At last she is filled. The car is attached below, as rapidly and securely as the faint and flickering light of a stable lamp will allow of. The crew tumble in, one on top of another. She is let up only to be pulled down again with a nerve-racking bump. The gruff voice decides that she is now ready to get off; there is a slight slackening of ropes, an almost imperceptible lift, the figures on the ground recede rapidly, grotesque shadows in the darkness, and the lights begin to disappear one by one.
We rise to a ticklish situation; there are tall trees, factory-chimneys, and protruding roofs all waiting calm and invisible in the night, to be crashed into and collided with. But all these obstacles we may miss if we have only sufficient preparatory lift. We are all silent and cowed, trying to make out each other’s faces. There is a sudden tearing sound. The craft lurches like a drunken man and we are thrown a struggling breathless mass into a corner. But the suspense is only momentary. By a miracle of grace, she frees herself from the branches of a tree, and soars rapidly heavenwards.

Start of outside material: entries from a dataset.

(* ===== verification/StateCommit.v ===== *)
(** A block's state, committed and read again: the [Txn] of [StateTxn] over a
    snapshot of [TrieState]. *)
From S2P Require Import Prelude Types Runtime Crypto StateTxn StateTxnSpec Rlp Trie TrieSpec TrieHash TrieMap TrieState TrieStateSpec.

Section adaptor.
Context `{External} `{RlpReader} `{LRU} `{FinMap Z RT}.

(** [itrie.Snapshot] as the [readSnapshot] of a [Txn] that works on the accounts
    [D].  Reading changes nothing but the order of the cache. *)
Definition to_snapshot (D : list Address) (s : State) (t : Trie) : readSnapshot (RT:=RT) := {|
  snap_accounts :=
    list_to_map (omap (λ a, match snapshot_GetAccount a t s with
                            | Ret (Some (Some acc), _) => Some (a, acc)
                            | _ => None
                            end) D);
  snap_GetStorage _ root key := match snapshot_GetStorage root key s with Ret (v, _) => v | _ => ZeroHash end;
  snap_GetCode hash := state_GetCode hash s;
|}.
End adaptor.

Section spec.
Context `{External} `{RlpReader} `{!RlpLaws} `{LRULaws} `{FinMap Z RT}.
Implicit Types (tx : Txn (RT:=RT)) (snap : readSnapshot (RT:=RT)) (o : StateObject (RT:=RT)) (r : radix (RT:=RT)).

(** ** The storage roots of the objects *)

Definition root_from snap (a : Address) (root : Hash) : Prop :=
  root = emptyStateHash ∨ ∃ acc, snap_accounts snap !! a = Some acc ∧ acc_Root acc = root.

Definition roots_ok snap r : Prop :=
  ∀ a o, objs r !! a = Some o → root_from snap a (acc_Root (o_Account o)).

(** The current tree and those of the open snapshots. *)
Record txn_roots snap tx : Prop := {
  tr_snap : snapshot tx = snap;
  tr_tree : roots_ok snap (txn tx);
  tr_trees : Forall (roots_ok snap) (snapshots tx);
}.

Lemma current_root snap tx a :
  txn_roots snap tx → root_from snap a (acc_Root (o_Account (default newStateObject (getStateObject a tx)))).
Proof.
  intros [Hs Ht _]. unfold getStateObject. destruct (objs (txn tx) !! a) as [o|] eqn:E.
  - destruct (o_Deleted o); [by left|]. exact (Ht a o E).
  - rewrite Hs. destruct (snap_accounts snap !! a) as [acc|] eqn:Ea; [|by left]. right. by exists acc.
Qed.

Lemma roots_objs snap tx tx' :
  txn_roots snap tx → snapshot tx' = snapshot tx → snapshots tx' = snapshots tx → objs (txn tx') = objs (txn tx) →
  txn_roots snap tx'.
Proof. intros [Hs Ht Htr] E1 E2 E3. split; [congruence|unfold roots_ok; by rewrite E3|by rewrite E2]. Qed.

Lemma roots_set_object snap tx a o :
  txn_roots snap tx → root_from snap a (acc_Root (o_Account o)) → txn_roots snap (set_object a o tx).
Proof.
  intros [Hs Ht Htr] Ho. split; [done| |done]. intros b ob. cbn.
  destruct (decide (a = b)) as [->|]; [rewrite lookup_insert_eq; by intros [= <-]|].
  rewrite lookup_insert_ne by done. apply Ht.
Qed.

(** A change that keeps the root, or gives the empty one. *)
Lemma roots_upsert snap tx a f :
  txn_roots snap tx → (∀ o, acc_Root (o_Account (f o)) = acc_Root (o_Account o) ∨ acc_Root (o_Account (f o)) = emptyStateHash) →
  txn_roots snap (upsertAccount a f tx).
Proof.
  intros Hok Hf. apply roots_set_object; [done|].
  destruct (Hf (default newStateObject (getStateObject a tx))) as [->| ->]; [by apply current_root|by left].
Qed.

Lemma step_roots snap tx tx' : txn_step tx tx' → txn_roots snap tx → txn_roots snap tx'.
Proof.
  destruct 1 as [a x t|a x t|a x t t' Hs|a x t|a ts d t|l t|t|g t|g t|a k v t|a k v cfg t|a t|a n t|a c t|a t|a t|a t|a t|d t|t|id t t' Hr];
    intros Hok; try (apply roots_upsert; [done|]; intros o; by left); try (by apply (roots_objs snap t)).
  - apply roots_upsert; [done|]. intros o. destruct (o_Suicide o); [by right|by left].
  - unfold SubBalance in Hs. repeat case_match; simplify_eq; [done|]. apply roots_upsert; [done|]. intros; by left.
  - unfold Logs. case_match; [by apply (roots_objs snap t)|done].
  - destruct (SetStorage_snapshots a k v cfg t) as (E1 & E2 & _), (SetStorage_tree a k v cfg t) as [E|E].
    + apply (roots_objs snap (SetState a k v t)); [|done..]. apply roots_upsert; [done|]. intros; by left.
    + by apply (roots_objs snap t).
  - destruct (GetCode_tree a t) as (E1 & E2 & E3). apply (roots_objs snap t); [done..|by rewrite E3].
  - unfold Suicide. destruct (getStateObject a t) as [o|] eqn:E; [|done]. apply roots_set_object; [done|].
    pose proof (current_root snap t a Hok) as Hr. by rewrite E in Hr.
  - unfold CreateAccount. apply roots_set_object; [done|]. left. by destruct (getStateObject a t).
  - destruct Hok as [Hs Ht Htr]. split; [done| |done]. intros a o. cbn. rewrite lookup_fmap.
    destruct (objs (txn t) !! a) as [o'|] eqn:E; [|done]. intros [= <-].
    specialize (Ht a o' E). unfold mark_deleted. by case_match.
  - destruct Hok as [Hs Ht Htr]. split; [done|done|]. cbn. apply Forall_app. split; [done|by constructor].
  - unfold RevertToSnapshot in Hr. destruct (snapshots t !! id) as [tree|] eqn:E; [|done]. cbn in Hr. simplify_eq.
    destruct Hok as [Hs Ht Htr]. split; [done| |done]. cbn. by eapply Forall_lookup_1.
Qed.

Lemma steps_roots snap tx : rtc txn_step (newTxn snap) tx → txn_roots snap tx.
Proof.
  intros Hst. assert (txn_roots snap (newTxn snap)) as Hnew.
  { split; [done| |constructor]. intros a o. cbn. by rewrite lookup_empty. }
  revert Hnew. induction Hst as [|t1 t2 t3 Hs _ IH]; [done|]. intros H1'. by eapply IH, step_roots.
Qed.
(** ** Snapshots as a [Txn] reads them *)

(** The accounts [D] of a snapshot are well formed, and their storage is stored. *)
Definition sane (D : list Address) (s : State) (t : Trie) : Prop :=
  ∀ a, a ∈ D → ∃ acc, account_at s t a acc ∧ ∀ x, acc = Some x → acc_ok x ∧ root_stored s (acc_Root x).

Lemma to_snapshot_account D s t a acc :
  a ∈ D → account_at s t a acc → snap_accounts (to_snapshot (RT:=RT) D s t) !! a = acc.
Proof.
  intros Ha [t' E].
  assert (snap_accounts (to_snapshot (RT:=RT) D s t) !! a = if decide (a ∈ D) then acc else None) as ->; [|by rewrite decide_True].
  cbn [to_snapshot snap_accounts]. clear Ha. induction D as [|b D IH]; [cbn; by rewrite lookup_empty|]. cbn [omap list_omap].
  destruct (decide (a = b)) as [<-|Hne].
  - rewrite E, decide_True by (by left). destruct acc as [x|]; cbn [fmap option_fmap option_map].
    + cbn [list_to_map foldr]. cbn. by rewrite lookup_insert_eq.
    + rewrite IH. by destruct (decide (a ∈ D)).
  - rewrite (decide_ext (a ∈ b :: D) (a ∈ D)) by (rewrite elem_of_cons; naive_solver). rewrite <- IH.
    destruct (snapshot_GetAccount b t s) as [[[[y|]|] ?]| |]; try done. cbn. by rewrite lookup_insert_ne.
Qed.

Lemma to_snapshot_slot D s t a root key v :
  slot_at s root key v → snap_GetStorage (to_snapshot (RT:=RT) D s t) a root key = v.
Proof. intros [s' E]. cbn. by rewrite E. Qed.

(** What a new [Txn] over a snapshot says of an account. *)
Lemma newTxn_object D s t a acc :
  a ∈ D → account_at s t a acc →
  getStateObject a (newTxn (to_snapshot (RT:=RT) D s t)) =
    (λ x, mkObj (acc_Copy x) [] false false false None) <$> acc.
Proof.
  intros Ha Hacc. pose proof (to_snapshot_account _ _ _ _ _ Ha Hacc) as E. unfold getStateObject.
  cbn [newTxn txn objs snapshot] in *. rewrite lookup_empty, E. by destruct acc.
Qed.

(** ** The objects of a [Txn] *)

(** The machine's ranges, and the addresses [D] and slots [K] in use. *)
Record in_range (D : list Address) (K : list Hash) tx : Prop := {
  ir_addr a o : objs (txn tx) !! a = Some o → a ∈ D;
  ir_acc a o : objs (txn tx) !! a = Some o →
    is_u64 (acc_Nonce (o_Account o)) ∧ 0 ≤ acc_Balance (o_Account o) ∧ hash_ok (acc_CodeHash (o_Account o));
  ir_slot a o m k v : objs (txn tx) !! a = Some o → o_Txn o = Some m → m !! k = Some v →
    k ∈ K ∧ ∀ x, v = Some x → hash_ok x;
}.

(** No two of the addresses, or of the slots, hash alike. *)
Definition hashes_apart (D : list Address) (K : list Hash) : Prop :=
  (∀ a b, a ∈ D → b ∈ D → hashit (AddressBytes a) = hashit (AddressBytes b) → a = b) ∧
  (∀ k l, k ∈ K → l ∈ K → hashit (HashBytes k) = hashit (HashBytes l) → k = l).

Lemma in_range_clean D K tx d : in_range D K tx → in_range D K (CleanDeleteObjects d tx).
Proof.
  intros [Ha Hacc Hs].
  assert (∀ a o, objs (txn (CleanDeleteObjects d tx)) !! a = Some o →
    ∃ o', objs (txn tx) !! a = Some o' ∧ o = mark_deleted d o') as Hobj.
  { intros a o. cbn. rewrite lookup_fmap. destruct (objs (txn tx) !! a) as [o'|]; [|done]. intros [= <-]. eauto. }
  split.
  - intros a o (o' & E & _)%Hobj. eauto.
  - intros a o (o' & E & ->)%Hobj. destruct (Hacc a o' E) as (? & ? & ?). unfold mark_deleted. case_match; [|done]. cbn. split_and!; try done. lia.
  - intros a o m k v (o' & E & ->)%Hobj Hm Hk. apply (Hs a o' m k v E); [|done]. unfold mark_deleted in Hm. by case_match.
Qed.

Eagerly we watch the glimmering, winding streak of gray that is the river, and our only visible landmark; apparently we are making off in a north and west direction. Once out of the shelter of the houses and the trees, the breeze is stiffish: in fact, considerably more so than was expected.
What is this sensation like? Dark to the left of us, dark to the right of us, dark on top of us, and darker below us; in a frail uncontrollable craft, that drifts aimlessly and helplessly before every varying wind of the heavens. Unlike the aeroplane the passage is easy and pleasant, free from noise and we know we are flying. North and west, but the first change of the wind, and we will be bowling along merrily in quite another direction.
It is quiet, intensely quiet, no motion of any kind to be felt. But where are we? Occasionally we discover a small patch of light that may be a village, again a larger patch, evidently of a town. We watch the altimeter with as much loving care, as a mother would her child, for it is our sole deliverer from destruction. How it varies: now it is 8000 feet, now 2500. If possible, we try to keep above the latter level. The surface of the country is unfortunately not too level, and as the altimeter registers height above sea and not land level, allowance must be made. Ballast is ready to hand for emergency uses.